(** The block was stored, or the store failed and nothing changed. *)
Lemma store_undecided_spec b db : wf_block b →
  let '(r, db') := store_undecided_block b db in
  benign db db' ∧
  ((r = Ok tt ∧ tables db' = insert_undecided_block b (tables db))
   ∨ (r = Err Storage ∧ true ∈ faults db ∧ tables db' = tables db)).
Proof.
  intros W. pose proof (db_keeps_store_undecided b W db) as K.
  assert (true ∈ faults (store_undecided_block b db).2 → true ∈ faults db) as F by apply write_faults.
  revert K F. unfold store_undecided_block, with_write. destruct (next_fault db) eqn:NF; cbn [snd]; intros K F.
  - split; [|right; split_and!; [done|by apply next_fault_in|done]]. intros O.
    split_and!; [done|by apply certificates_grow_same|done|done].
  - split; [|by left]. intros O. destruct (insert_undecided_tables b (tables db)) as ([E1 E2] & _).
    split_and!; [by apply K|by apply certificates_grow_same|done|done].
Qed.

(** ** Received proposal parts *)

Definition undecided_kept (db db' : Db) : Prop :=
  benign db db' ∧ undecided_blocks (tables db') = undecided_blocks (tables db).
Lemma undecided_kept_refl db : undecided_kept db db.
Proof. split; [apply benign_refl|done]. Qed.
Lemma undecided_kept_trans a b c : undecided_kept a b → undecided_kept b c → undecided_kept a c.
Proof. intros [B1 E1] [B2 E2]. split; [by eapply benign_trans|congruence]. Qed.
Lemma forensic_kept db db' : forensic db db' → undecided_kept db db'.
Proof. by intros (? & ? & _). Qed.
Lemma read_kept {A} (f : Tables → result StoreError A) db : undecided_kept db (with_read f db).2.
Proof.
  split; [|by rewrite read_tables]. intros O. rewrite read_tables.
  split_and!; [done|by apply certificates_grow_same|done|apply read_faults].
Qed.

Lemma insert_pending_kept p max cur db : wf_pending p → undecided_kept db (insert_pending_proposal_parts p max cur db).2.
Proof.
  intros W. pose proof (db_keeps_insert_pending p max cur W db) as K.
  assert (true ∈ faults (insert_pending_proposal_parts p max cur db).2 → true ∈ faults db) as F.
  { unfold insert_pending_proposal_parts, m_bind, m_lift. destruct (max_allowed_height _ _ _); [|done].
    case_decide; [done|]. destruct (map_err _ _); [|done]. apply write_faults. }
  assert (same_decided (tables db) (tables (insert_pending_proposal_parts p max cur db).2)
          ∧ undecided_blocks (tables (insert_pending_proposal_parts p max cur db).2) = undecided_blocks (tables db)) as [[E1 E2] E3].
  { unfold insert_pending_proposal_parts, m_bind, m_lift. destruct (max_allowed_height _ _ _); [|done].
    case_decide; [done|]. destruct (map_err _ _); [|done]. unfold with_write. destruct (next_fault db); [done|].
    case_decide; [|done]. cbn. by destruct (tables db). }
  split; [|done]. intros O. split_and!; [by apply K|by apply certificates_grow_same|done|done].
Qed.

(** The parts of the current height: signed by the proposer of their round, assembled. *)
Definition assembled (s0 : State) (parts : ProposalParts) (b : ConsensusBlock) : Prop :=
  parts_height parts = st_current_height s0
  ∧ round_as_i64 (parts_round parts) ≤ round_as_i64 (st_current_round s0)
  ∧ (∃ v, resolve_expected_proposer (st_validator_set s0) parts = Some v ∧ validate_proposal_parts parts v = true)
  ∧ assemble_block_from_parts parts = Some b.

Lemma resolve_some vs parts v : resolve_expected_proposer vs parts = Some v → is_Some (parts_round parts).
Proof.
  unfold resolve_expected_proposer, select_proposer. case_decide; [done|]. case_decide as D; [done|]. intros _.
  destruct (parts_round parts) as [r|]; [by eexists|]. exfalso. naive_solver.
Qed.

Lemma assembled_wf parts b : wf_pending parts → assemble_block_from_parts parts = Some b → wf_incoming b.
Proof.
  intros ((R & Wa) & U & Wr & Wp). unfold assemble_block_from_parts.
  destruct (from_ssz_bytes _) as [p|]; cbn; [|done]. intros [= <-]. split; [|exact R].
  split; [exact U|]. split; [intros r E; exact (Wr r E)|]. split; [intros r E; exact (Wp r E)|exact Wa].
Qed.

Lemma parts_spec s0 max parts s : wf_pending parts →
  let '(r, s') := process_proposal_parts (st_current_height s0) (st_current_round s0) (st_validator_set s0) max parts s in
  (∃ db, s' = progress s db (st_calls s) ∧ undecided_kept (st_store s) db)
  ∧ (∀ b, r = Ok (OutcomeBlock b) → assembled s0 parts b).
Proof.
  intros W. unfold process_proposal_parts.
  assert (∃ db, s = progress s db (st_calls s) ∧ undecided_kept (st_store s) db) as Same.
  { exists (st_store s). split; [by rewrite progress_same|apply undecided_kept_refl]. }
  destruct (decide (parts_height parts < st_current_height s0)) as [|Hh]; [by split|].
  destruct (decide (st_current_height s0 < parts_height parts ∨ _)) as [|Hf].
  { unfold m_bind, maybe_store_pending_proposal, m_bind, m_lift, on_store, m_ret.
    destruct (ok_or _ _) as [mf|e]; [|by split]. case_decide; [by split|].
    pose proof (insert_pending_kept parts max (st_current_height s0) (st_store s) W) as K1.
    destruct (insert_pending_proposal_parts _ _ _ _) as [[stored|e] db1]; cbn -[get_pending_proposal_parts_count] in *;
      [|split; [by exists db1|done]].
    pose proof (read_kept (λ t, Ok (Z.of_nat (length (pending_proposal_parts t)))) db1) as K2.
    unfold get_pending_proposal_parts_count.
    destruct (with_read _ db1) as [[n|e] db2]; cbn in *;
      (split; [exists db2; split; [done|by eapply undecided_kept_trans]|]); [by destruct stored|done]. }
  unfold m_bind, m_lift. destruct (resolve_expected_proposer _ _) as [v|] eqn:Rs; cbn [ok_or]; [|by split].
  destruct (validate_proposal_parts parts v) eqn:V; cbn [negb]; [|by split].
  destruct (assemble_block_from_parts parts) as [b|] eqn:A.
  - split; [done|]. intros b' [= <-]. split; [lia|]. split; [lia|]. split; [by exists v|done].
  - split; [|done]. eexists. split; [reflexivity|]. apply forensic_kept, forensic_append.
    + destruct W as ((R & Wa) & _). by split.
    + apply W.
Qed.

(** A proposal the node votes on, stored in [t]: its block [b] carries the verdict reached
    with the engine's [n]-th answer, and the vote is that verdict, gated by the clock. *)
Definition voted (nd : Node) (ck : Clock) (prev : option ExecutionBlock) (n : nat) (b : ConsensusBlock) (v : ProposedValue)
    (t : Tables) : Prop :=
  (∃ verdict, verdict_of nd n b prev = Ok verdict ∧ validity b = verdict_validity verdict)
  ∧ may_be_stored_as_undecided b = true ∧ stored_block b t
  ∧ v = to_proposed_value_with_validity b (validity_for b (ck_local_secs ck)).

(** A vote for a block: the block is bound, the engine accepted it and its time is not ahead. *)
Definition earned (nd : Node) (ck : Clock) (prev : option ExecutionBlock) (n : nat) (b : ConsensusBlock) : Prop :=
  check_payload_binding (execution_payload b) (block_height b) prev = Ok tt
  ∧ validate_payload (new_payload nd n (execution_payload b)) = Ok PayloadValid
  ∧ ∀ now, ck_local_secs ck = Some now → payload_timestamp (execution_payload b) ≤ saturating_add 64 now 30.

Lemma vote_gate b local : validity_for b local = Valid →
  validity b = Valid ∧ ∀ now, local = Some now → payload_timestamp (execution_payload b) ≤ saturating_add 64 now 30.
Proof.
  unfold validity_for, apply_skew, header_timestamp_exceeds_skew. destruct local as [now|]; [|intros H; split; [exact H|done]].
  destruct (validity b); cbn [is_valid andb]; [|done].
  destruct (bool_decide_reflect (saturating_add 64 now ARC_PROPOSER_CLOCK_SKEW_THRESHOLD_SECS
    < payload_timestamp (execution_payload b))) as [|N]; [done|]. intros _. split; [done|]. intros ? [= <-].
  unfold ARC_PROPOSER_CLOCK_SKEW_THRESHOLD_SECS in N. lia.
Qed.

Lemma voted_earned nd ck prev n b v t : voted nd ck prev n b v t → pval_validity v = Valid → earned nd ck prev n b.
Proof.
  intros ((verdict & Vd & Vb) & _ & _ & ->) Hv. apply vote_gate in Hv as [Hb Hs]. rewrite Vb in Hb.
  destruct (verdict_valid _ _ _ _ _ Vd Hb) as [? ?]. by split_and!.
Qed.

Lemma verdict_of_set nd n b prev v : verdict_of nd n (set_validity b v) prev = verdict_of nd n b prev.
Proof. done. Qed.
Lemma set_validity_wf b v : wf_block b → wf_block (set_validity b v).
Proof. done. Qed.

...

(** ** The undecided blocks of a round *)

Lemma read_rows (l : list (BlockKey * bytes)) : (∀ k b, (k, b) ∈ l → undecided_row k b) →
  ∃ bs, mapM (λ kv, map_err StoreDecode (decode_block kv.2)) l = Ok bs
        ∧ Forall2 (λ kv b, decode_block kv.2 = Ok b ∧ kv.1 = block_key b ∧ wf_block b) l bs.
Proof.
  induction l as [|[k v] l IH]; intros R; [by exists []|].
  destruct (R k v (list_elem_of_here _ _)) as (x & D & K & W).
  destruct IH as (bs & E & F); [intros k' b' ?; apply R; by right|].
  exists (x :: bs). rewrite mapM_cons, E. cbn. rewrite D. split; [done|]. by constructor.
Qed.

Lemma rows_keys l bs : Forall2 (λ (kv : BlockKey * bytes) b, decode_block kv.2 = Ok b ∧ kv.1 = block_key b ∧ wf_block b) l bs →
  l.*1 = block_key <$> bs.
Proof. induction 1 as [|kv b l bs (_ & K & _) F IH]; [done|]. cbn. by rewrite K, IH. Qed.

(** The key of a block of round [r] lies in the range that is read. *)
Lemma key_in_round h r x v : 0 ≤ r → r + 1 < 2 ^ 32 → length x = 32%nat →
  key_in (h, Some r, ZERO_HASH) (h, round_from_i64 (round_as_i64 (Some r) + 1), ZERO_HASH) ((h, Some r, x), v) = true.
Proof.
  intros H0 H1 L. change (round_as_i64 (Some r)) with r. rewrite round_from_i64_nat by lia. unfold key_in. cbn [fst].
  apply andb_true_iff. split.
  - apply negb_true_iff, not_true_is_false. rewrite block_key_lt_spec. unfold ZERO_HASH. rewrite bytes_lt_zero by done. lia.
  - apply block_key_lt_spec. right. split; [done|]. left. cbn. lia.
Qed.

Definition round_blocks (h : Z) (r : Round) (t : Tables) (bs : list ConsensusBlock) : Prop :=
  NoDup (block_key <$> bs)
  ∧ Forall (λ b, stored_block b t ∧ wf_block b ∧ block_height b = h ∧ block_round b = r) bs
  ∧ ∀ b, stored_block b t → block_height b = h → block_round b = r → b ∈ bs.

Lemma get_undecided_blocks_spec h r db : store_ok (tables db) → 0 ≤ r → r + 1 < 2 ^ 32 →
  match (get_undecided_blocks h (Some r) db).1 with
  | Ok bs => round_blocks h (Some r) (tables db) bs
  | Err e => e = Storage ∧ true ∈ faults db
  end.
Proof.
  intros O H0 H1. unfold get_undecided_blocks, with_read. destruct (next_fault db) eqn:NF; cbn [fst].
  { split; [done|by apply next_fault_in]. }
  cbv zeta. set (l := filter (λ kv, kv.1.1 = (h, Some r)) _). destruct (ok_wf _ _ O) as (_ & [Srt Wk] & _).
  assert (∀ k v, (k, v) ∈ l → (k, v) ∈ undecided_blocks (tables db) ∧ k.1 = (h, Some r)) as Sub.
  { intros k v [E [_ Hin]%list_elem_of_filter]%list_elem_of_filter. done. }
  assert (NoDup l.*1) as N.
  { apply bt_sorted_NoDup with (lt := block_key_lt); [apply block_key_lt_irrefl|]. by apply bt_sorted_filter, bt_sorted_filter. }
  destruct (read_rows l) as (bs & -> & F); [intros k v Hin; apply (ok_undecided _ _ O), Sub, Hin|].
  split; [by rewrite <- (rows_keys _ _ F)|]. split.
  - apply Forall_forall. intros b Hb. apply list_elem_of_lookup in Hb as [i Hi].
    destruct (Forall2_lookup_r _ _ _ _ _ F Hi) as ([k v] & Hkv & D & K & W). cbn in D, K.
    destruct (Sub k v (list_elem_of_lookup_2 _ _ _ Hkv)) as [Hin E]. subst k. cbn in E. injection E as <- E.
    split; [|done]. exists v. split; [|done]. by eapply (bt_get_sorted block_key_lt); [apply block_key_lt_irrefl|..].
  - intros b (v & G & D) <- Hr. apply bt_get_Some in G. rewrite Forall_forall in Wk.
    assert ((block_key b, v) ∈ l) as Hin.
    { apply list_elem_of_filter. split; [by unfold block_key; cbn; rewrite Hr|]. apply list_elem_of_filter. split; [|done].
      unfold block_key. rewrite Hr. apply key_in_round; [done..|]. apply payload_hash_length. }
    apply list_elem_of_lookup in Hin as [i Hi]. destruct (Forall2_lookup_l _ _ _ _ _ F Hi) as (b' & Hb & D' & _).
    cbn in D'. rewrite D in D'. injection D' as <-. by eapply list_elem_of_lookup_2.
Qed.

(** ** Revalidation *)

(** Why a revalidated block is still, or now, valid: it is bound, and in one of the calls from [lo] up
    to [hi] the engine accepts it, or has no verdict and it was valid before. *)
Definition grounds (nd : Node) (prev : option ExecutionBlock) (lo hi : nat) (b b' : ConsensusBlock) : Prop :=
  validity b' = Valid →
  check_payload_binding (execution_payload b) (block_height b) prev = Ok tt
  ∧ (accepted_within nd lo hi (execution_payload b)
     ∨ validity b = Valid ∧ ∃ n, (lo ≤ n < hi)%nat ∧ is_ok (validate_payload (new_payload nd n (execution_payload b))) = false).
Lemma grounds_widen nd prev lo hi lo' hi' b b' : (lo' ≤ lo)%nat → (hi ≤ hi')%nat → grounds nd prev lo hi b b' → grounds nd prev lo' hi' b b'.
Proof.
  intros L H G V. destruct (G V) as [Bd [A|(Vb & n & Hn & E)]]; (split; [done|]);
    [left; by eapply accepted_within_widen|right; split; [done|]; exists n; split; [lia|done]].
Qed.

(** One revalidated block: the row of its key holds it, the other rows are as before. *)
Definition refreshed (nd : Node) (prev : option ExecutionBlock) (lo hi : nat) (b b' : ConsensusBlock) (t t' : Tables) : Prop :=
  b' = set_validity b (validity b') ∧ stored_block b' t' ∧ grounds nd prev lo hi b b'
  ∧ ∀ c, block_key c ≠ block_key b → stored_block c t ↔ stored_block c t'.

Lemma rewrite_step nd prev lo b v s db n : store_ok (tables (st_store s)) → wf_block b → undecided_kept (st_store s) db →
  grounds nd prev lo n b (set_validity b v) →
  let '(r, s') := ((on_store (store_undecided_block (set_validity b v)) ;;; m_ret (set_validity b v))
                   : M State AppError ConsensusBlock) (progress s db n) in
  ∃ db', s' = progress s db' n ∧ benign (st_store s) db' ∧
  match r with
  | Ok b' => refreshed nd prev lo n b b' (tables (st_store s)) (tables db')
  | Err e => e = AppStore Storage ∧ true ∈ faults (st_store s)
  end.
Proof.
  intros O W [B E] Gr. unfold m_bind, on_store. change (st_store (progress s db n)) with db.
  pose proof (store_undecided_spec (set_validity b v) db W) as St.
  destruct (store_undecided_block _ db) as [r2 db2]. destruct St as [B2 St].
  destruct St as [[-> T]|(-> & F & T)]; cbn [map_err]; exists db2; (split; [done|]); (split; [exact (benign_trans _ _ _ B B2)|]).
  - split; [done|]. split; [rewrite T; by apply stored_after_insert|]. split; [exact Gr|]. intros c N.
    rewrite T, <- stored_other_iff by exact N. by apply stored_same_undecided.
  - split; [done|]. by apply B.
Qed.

- What the exercise asks
Your reply should be only the count of lines in the entries above that contain the word "BlockKey".

- Response to the exercise
2